Speech therapist and audiologist Nomsa Masoka shares her experience of learning that her bright boy has autism and how she and her husband has adapted to their new life.
"I’m a mother of a 6-year-old boy who was diagnosed with autism when he was 3 years old. This was the most life-changing experience for me. Nothing could have ever prepared me for the challenges which were to lie ahead of me as a mother and a professional (speech therapist and audiologist) who works with children with this condition.
"It all started with my son getting fevers and recurrent middle ear infections. He started to loose his interest in people and toys and was starting to act as if he was deaf when spoken to. Every day he drifted apart from me. He started to reject my touch, hug and kisses.
"I started to wonder what was wrong with him or me. The once vibrant little boy who used to fill my life with so much joy brought me fear, hopelessness and helplessness. His behaviour seemed to get worse by the day and I began to wonder what was to follow.
"He started to find pleasure in the meaningless stuff in life. He who would pick up a twig and run around with it as if it were an aeroplane... and this would happen for hours non-stop. He also grew a fascination with flapping his hands and starring at his fingers as if he was counting them.
"As he continued with this behaviour, one thing which came to my mind was that my greatest fear had become reality, my son had autism. I wrestled with this thought in my mind, I knew I had studied about this condition as a student but I didn’t remember anywhere in the literature where it was mentioned that some of it could be a late onset. Therefore I tried to deny any possibilities of this monstrous condition attacking my child.
"I had watched my son master all his developmental milestones so perfectly that there was no slight hint of anything going wrong. I remember how he sang a happy birthday song at the age of 1 year, the sight of his video clips and photos of how he was a bright little boy who could blow his own birthday candle and count up to 10. Those were the last memories of a healthy little boy I had imagined him to grow up to be.
"Then what took his mind away? What kind of illness is that which took away my son’s ability to think, talk, play, interact and enjoy life like any other child when he still has all his senses and physical make up intact?
"No one knows what causes it, how it can be treated and where it comes from. Professionals speculate about its causes and treatment but there is not yet any drug or treatment technique which can cure this monstrous condition, which has a tendency to affect more boys than girls.
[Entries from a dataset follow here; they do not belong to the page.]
(** The caller's destination is a buffer [buf] and a position in it:
    [dst = None] is the null pointer, [dst = Some d] is [&buf[d]].  The
    buffer after the call is returned with the stack. *)
Definition BLI_stack_pop (s : BLI_Stack) (buf : list memval) (dst : option Z)
  : outcome (BLI_Stack * list memval) :=
  s1 <- (if chunk_index s =? 0 then
           match top_chunk s with
           | [] => AssertFail
           | _ :: next =>
               Ok {| elem_size := elem_size s;
                     chunk_size := chunk_size s;
                     chunk_index := chunk_size s;
                     element_count := element_count s;
                     top_chunk := next;
                     mallocs := mallocs s;
                     frees := S (frees s) |}
           end
         else Ok s) ;;
  let s2 := {| elem_size := elem_size s1;
               chunk_size := chunk_size s1;
               chunk_index := size_t (chunk_index s1 - elem_size s1);
               element_count := size_t (element_count s1 - 1);
               top_chunk := top_chunk s1;
               mallocs := mallocs s1;
               frees := frees s1 |} in
  match dst with
  | None => Ok (s2, buf)
  | Some d =>
      match top_chunk s2 with
      | [] => UB
      | c :: _ =>
          v <- mem_load (data c) (chunk_index s2) (elem_size s2) ;;
          buf' <- mem_store buf d v ;;
          Ok (s2, buf')
      end
  end.

Definition BLI_stack_peek (s : BLI_Stack) : outcome ptr :=
  match top_chunk s with
  | [] => AssertFail
  | c :: _ =>
      let offset := size_t (chunk_index s - elem_size s) in
      Ok {| p_chunk := chunk_id c; p_off := offset |}
  end.

Definition BLI_stack_discard (s : BLI_Stack) : outcome BLI_Stack :=
  s1 <- (if chunk_index s =? 0 then
           match top_chunk s with
           | [] => AssertFail
           | _ :: next =>
               Ok {| elem_size := elem_size s;
                     chunk_size := chunk_size s;
                     chunk_index := chunk_size s;
                     element_count := element_count s;
                     top_chunk := next;
                     mallocs := mallocs s;
                     frees := S (frees s) |}
           end
         else Ok s) ;;
  Ok {| elem_size := elem_size s1;
        chunk_size := chunk_size s1;
        chunk_index := size_t (chunk_index s1 - elem_size s1);
        element_count := size_t (element_count s1 - 1);
        top_chunk := top_chunk s1;
        mallocs := mallocs s1;
        frees := frees s1 |}.

Definition BLI_stack_clear (s : BLI_Stack) : BLI_Stack :=
  {| elem_size := elem_size s;
     chunk_size := chunk_size s;
     chunk_index := 0;
     element_count := 0;
     top_chunk := [];
     mallocs := mallocs s;
     frees := free_chunks (top_chunk s) (frees s) |}.

(** [for (unsigned int i = 0; i < n; i++)]: [k] iterations are left and
    the counter is [i]. *)
Fixpoint pop_n_loop (k : nat) (i : Z) (s : BLI_Stack) (buf : list memval)
  (d : Z) : outcome (BLI_Stack * list memval) :=
  match k with
  | O => Ok (s, buf)
  | S k' =>
      '(s', buf') <- BLI_stack_pop s buf (Some (d + size_t (i * elem_size s))) ;;
      pop_n_loop k' (i + 1) s' buf' d
  end.

Definition BLI_stack_pop_n (s : BLI_Stack) (buf : list memval)
  (dst : option Z) (n : Z) : outcome (BLI_Stack * list memval) :=
  match dst with
  | None => AssertFail
  | Some d => pop_n_loop (Z.to_nat n) 0 s buf d
  end.

(** [for (unsigned int i = n; i > 0; i--)]: the counter [i] is [S k']. *)
Fixpoint pop_n_reverse_loop (i : nat) (s : BLI_Stack) (buf : list memval)
  (d : Z) : outcome (BLI_Stack * list memval) :=
  match i with
  | O => Ok (s, buf)
  | S i' =>
      '(s', buf') <-
        BLI_stack_pop s buf (Some (d + size_t (Z.of_nat i' * elem_size s))) ;;
      pop_n_reverse_loop i' s' buf' d
  end.

Definition BLI_stack_pop_n_reverse (s : BLI_Stack) (buf : list memval)
  (dst : option Z) (n : Z) : outcome (BLI_Stack * list memval) :=
  match dst with
  | None => AssertFail
  | Some d => pop_n_reverse_loop (Z.to_nat n) s buf d
  end.

Definition BLI_stack_count (s : BLI_Stack) : Z := element_count s.

Definition BLI_stack_is_empty (s : BLI_Stack) : bool := element_count s =? 0.

(** ** The elements a stack holds *)

(** The [i]-th element slot of a chunk, for elements of [es] cells. *)
Definition slot (es : nat) (c : StackChunk) (i : nat) : list memval :=
  firstn es (skipn (i * es) (data c)).

(** The first [k] slots of a chunk, most recent first. *)
Fixpoint chunk_elems (es : nat) (c : StackChunk) (k : nat)
  : list (list memval) :=
  match k with
  | O => []
  | S k' => slot es c k' :: chunk_elems es c k'
  end.

(** The elements of the stack, top of the stack first: the head chunk is
    filled up to [chunk_index], every older chunk is full. *)
Definition contents (s : BLI_Stack) : list (list memval) :=
  let es := Z.to_nat (elem_size s) in
  match top_chunk s with
  | [] => []
  | c :: rest =>
      chunk_elems es c (Z.to_nat (chunk_index s / elem_size s)) ++
      flat_map (fun c' => chunk_elems es c'
                            (Z.to_nat (chunk_size s / elem_size s))) rest
  end.

(** The representation invariant of a stack whose chunk capacity is a
    positive multiple of its element size and small enough for the
    request [sizeof (StackChunk) + chunk_size - 1] not to wrap
    ([chunk_size < 2^64 - 15]); the block of a chunk then has room for
    [chunk_size] cells of data (and 7 more). *)
Record wf (s : BLI_Stack) : Prop := mkWf {
  wf_es : 0 < elem_size s;
  wf_cs : 0 < chunk_size s < SIZE_MAX1 - 15;
  wf_cs_mul : chunk_size s mod elem_size s = 0;
  wf_idx : 0 <= chunk_index s <= chunk_size s;
  wf_idx_mul : chunk_index s mod elem_size s = 0;
  wf_data : Forall (fun c => chunk_size s <= Z.of_nat (length (data c)))
                   (top_chunk s);
  wf_null : top_chunk s = [] -> chunk_index s = 0;
  wf_count : element_count s = size_t (Z.of_nat (length (contents s)));
  wf_live : mallocs s = (frees s + length (top_chunk s))%nat
}.

(** ** Sequences of calls *)


(** One call of a mutator, with the caller's arguments. *)
Inductive op : Type :=
| OpPush (src : list memval)
| OpPushR
| OpPop (buf : list memval) (dst : option Z)
| OpDiscard
| OpPopN (buf : list memval) (dst : option Z) (n : Z)
| OpPopNReverse (buf : list memval) (dst : option Z) (n : Z)
| OpClear.

Definition exec (o : op) (s : BLI_Stack) : outcome BLI_Stack :=
  match o with
  | OpPush src => BLI_stack_push s (Some src)
  | OpPushR => '(s', _) <- BLI_stack_push_r s ;; Ok s'
  | OpPop buf dst => '(s', _) <- BLI_stack_pop s buf dst ;; Ok s'
  | OpDiscard => BLI_stack_discard s
  | OpPopN buf dst n => '(s', _) <- BLI_stack_pop_n s buf dst n ;; Ok s'
  | OpPopNReverse buf dst n =>
      '(s', _) <- BLI_stack_pop_n_reverse s buf dst n ;; Ok s'
  | OpClear => Ok (BLI_stack_clear s)
  end.

Fixpoint run (ops : list op) (s : BLI_Stack) : outcome BLI_Stack :=
  match ops with
  | [] => Ok s
  | o :: ops' => s' <- exec o s ;; run ops' s'
  end.

(** A destination that is null or has room for [n] cells. *)
Definition dst_ok (buf : list memval) (dst : option Z) (n : Z) : bool :=
  match dst with
  | None => true
  | Some d => (0 <=? d) && (d + n <=? Z.of_nat (length buf))
  end.

(** The documented obligations of the caller of [o] in state [s]. *)
Definition pre (o : op) (s : BLI_Stack) : bool :=
  match o with
  | OpPush src => elem_size s <=? Z.of_nat (length src)
  | OpPushR => true
  | OpPop buf dst =>
      negb (BLI_stack_is_empty s) && dst_ok buf dst (elem_size s)
  | OpDiscard => negb (BLI_stack_is_empty s)
  | OpPopN buf dst n | OpPopNReverse buf dst n =>
      match dst with
      | None => false
      | Some d =>
          (0 <=? n) && (n <? 2 ^ 32) && (n <=? BLI_stack_count s)
          && (0 <=? d) && (d + n * elem_size s <=? Z.of_nat (length buf))
          && (Z.of_nat (length buf) <? SIZE_MAX1)
      end
  | OpClear => true
  end.

(** States reached from [s0] by calls that meet their obligations. *)
Inductive reachable (s0 : BLI_Stack) : BLI_Stack -> Prop :=
| reach_init : reachable s0 s0
| reach_step s o s' :
    reachable s0 s -> pre o s = true -> exec o s = Ok s' -> reachable s0 s'.

(** Every call of [ops], run from [s], meets its obligations. *)
Fixpoint legal (ops : list op) (s : BLI_Stack) : bool :=
  match ops with
  | [] => true
  | o :: ops' =>
      pre o s && match exec o s with
                 | Ok s' => legal ops' s'
                 | _ => false
                 end
  end.

(** Push the values of [vs], first to last. *)
Fixpoint push_all (vs : list (list memval)) (s : BLI_Stack)
  : outcome BLI_Stack :=
  match vs with
  | [] => Ok s
  | v :: vs' => s' <- BLI_stack_push s (Some v) ;; push_all vs' s'
  end.

(** Pop [n] times, each time into a destination of one element; the
    popped values are listed in the order of the pops. *)
Fixpoint pop_values (n : nat) (s : BLI_Stack)
  : outcome (BLI_Stack * list (list memval)) :=
  match n with
  | O => Ok (s, [])
  | S n' =>
      '(s1, b) <- BLI_stack_pop s (repeat Undef (Z.to_nat (elem_size s)))
                                (Some 0) ;;
      '(s2, out) <- pop_values n' s1 ;;
      Ok (s2, b :: out)
  end.
(** ** After a stop *)

(** From a spent state every step leads to a spent state, opens no socket
    and leaves [_client] alone. *)
Lemma spent_sys_step l s s' :
  spent s -> sys_step l s = Some s' ->
  spent s' /\ length (sockets s') = length (sockets s) /\ _client s' = _client s.
Proof.
  intros [Hflag Hall] H.
  split; [split; [eapply sys_step_should_stop; eassumption|]|].
  - destruct l as [ty v c| | | |t ev|ty v c| | |k].
    + caller_cases H. unfold add_subscription. destruct (_thread s); exact Hall.
    + caller_cases H. unfold start_thread.
      destruct (_subscriptions s); [exact Hall|].
      destruct (match _thread s with Some t => _ | None => _ end); [|exact Hall].
      simpl. intros t pc Hpc. apply lookup_app_Some in Hpc as [Hpc|[_ Hpc]].
      * eapply Hall; eassumption.
      * apply list_lookup_singleton_Some in Hpc as [_ <-]. now left.
    + caller_cases H. exact Hall.
    + caller_cases H; try exact Hall. destruct client; exact Hall.
    + thread_cases H;
        try (destruct (Hall _ _ Hpc) as [Hbad|Hbad]; discriminate Hbad).
      assert (Hnew : exists raised,
                 threads (match _client s with
                          | Some _ => set_pc t (Exited (Some (AssertionError ""))) s
                          | None => if _should_stop s then set_pc t (Exited None) s
                                    else set_pc t Connecting s
                          end) = <[t := Exited raised]> (threads s)).
      { rewrite Hflag. destruct (_client s); eexists; reflexivity. }
      destruct Hnew as [raised ->]. intros t' pc' Hpc'.
      destruct (decide (t = t')) as [<-|Hne].
      * rewrite list_lookup_insert_eq in Hpc' by (eapply lookup_lt_Some; eassumption).
        injection Hpc' as <-. now right.
      * rewrite list_lookup_insert_ne in Hpc' by assumption. eapply Hall; eassumption.
    + other_cases H. unfold add_subscription. destruct (_thread s); exact Hall.
    + other_cases H. unfold start_thread.
      destruct (_subscriptions s); [exact Hall|].
      destruct (match _thread s with Some t => _ | None => _ end); [|exact Hall].
      simpl. intros t pc Hpc. apply lookup_app_Some in Hpc as [Hpc|[_ Hpc]].
      * eapply Hall; eassumption.
      * apply list_lookup_singleton_Some in Hpc as [_ <-]. now left.
    + other_cases H. exact Hall.
    + other_cases H; try exact Hall. destruct client; exact Hall.
  - destruct l as [ty v c| | | |t ev|ty v c| | |k].
    + caller_cases H. unfold add_subscription. destruct (_thread s); split; reflexivity.
    + caller_cases H. unfold start_thread.
      destruct (_subscriptions s); [split; reflexivity|].
      destruct (match _thread s with Some t => _ | None => _ end); split; reflexivity.
    + caller_cases H. split; reflexivity.
    + caller_cases H; try (split; reflexivity).
      destruct client; split; try reflexivity. apply length_close.
    + thread_cases H;
        try (destruct (Hall _ _ Hpc) as [Hbad|Hbad]; discriminate Hbad).
      rewrite Hflag. destruct (_client s) eqn:E; simpl; split; try reflexivity; assumption.
    + other_cases H. unfold add_subscription. destruct (_thread s); split; reflexivity.
    + other_cases H. unfold start_thread.
      destruct (_subscriptions s); [split; reflexivity|].
      destruct (match _thread s with Some t => _ | None => _ end); split; reflexivity.
    + other_cases H. split; reflexivity.
    + other_cases H; try (split; reflexivity).
      destruct client; split; try reflexivity. apply length_close.
Qed.
(** * Inventory store: a shallow embedding of [inventory_system.py]

    The module keeps one process-wide dictionary [stock_data] from item
    names to integer quantities, with operations that add, remove, query,
    filter, save and load.  The embedding follows the Python source
    function by function:

    - a Python [dict] is an association list in insertion order (the order
      is observable through [check_low_items] and [print_data]);
    - an argument is a Python value [pyval], so that the [isinstance]
      guards of the source have something to reject;
    - the functions run in a state-and-exception monad over a [world]
      holding [stock_data], the file system, the log and the clock. *)

From Stdlib Require Import ZArith List String Ascii Bool Lia.
From Stdlib Require Import DecimalString DecimalZ.
Import ListNotations.
Local Set Warnings "-register-all".
Local Open Scope string_scope.
Local Open Scope Z_scope.

(** ** Python dictionaries with [str] keys *)

Module Dict.

Definition dict (V : Type) : Type := list (string * V).

Section Ops.
Context {V : Type}.

Definition empty : dict V := [].

(** [d.get(k)] *)
Fixpoint get (d : dict V) (k : string) : option V :=
  match d with
  | [] => None
  | (k', v) :: d' => if String.eqb k k' then Some v else get d' k
  end.

(** [d.get(k, default)] *)
Definition get_default (d : dict V) (k : string) (default : V) : V :=
  match get d k with
  | Some v => v
  | None => default
  end.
"Some overseas professionals have seen this as a money-making opportunity as they play on parents' lack of insight and desperation. They make promises to make it better by telling them what food types to eat and avoid, but it is all in vain for some of the desperate parents.
"I still remember the date quiet well, 15 March 2007. I remember how I went to a developmental paediatrician already with a diagnosis in mind but only needing her confirmation.
"However for my husband it was different as he had denied my earlier speculation but was only prepared to hear it directly from a specialist as he is one himself. When the neurodevelopmental paediatrician confirmed my suspicion, it was devastating to me, but not as much as it was for him.
"In the 13 years that we had known each other, I had never seen him in such pain. We just couldn’t comprehend the diagnosis of our son at all. The reality was that much as we had diagnosed patients and had mastered the skill of delivering bad news, we were not at all in a position to hear them told to us. I thought maybe if we had only very little knowledge about the condition this could have been an advantage as I wouldn’t understand the intensity of what I was going to deal with.
"One thing about this condition is that much as we are educated and better equipped to handle it, it threw all our knowledge out the window and we had to be patient, humble and take it one day at a time. We had to open our hearts and minds to raising our son with his special needs and this meant that we had to make certain sacrifices and changes in life.
"We were to live a life of being woken in the early hours of the morning – nights are not different from days as my son would wake up and sing in the middle of the night.
"You know how before being parents we long for the moment someone calls us 'mama' or 'papa'. But this meant that we had to make peace with the possibilities that this may or may not come true. Those things which we take for granted which other normal developing children do such as eating, dressing, playing, talking, interacting etc. become greatest challenges when raising a child with autism.
"We went through days of him refusing to eat something because of its colour, texture and taste etc and days of eating the same food for breakfast, lunch and supper non-stop. Who cares when the label or package of a yoghurt, crisps and or sweet changes? But for a child living with autism this can be the greatest stressor as they are resistant to changes in the environment and want the sameness in their environment or most things they do.
"Yes, there are challenges indeed but we have learned to make peace with his diagnoses and try to adjust and adapt to his needs. We go shopping at the same mall, eat at the same restaurant and stick to the same routine on weekends. We had to cut down on friends and our social life has taken a toll but we are adjusting to parenting this special child that God has given us.
"It is not about how educated we are to deal with his problems and what knowledge we can impart to him but the lesson to me is how he has transformed us into being better parents and professionals who are better skilled to understand and sympathise with those we come across. My son is special in his own way and I had to learn to love him and accept him just as he is."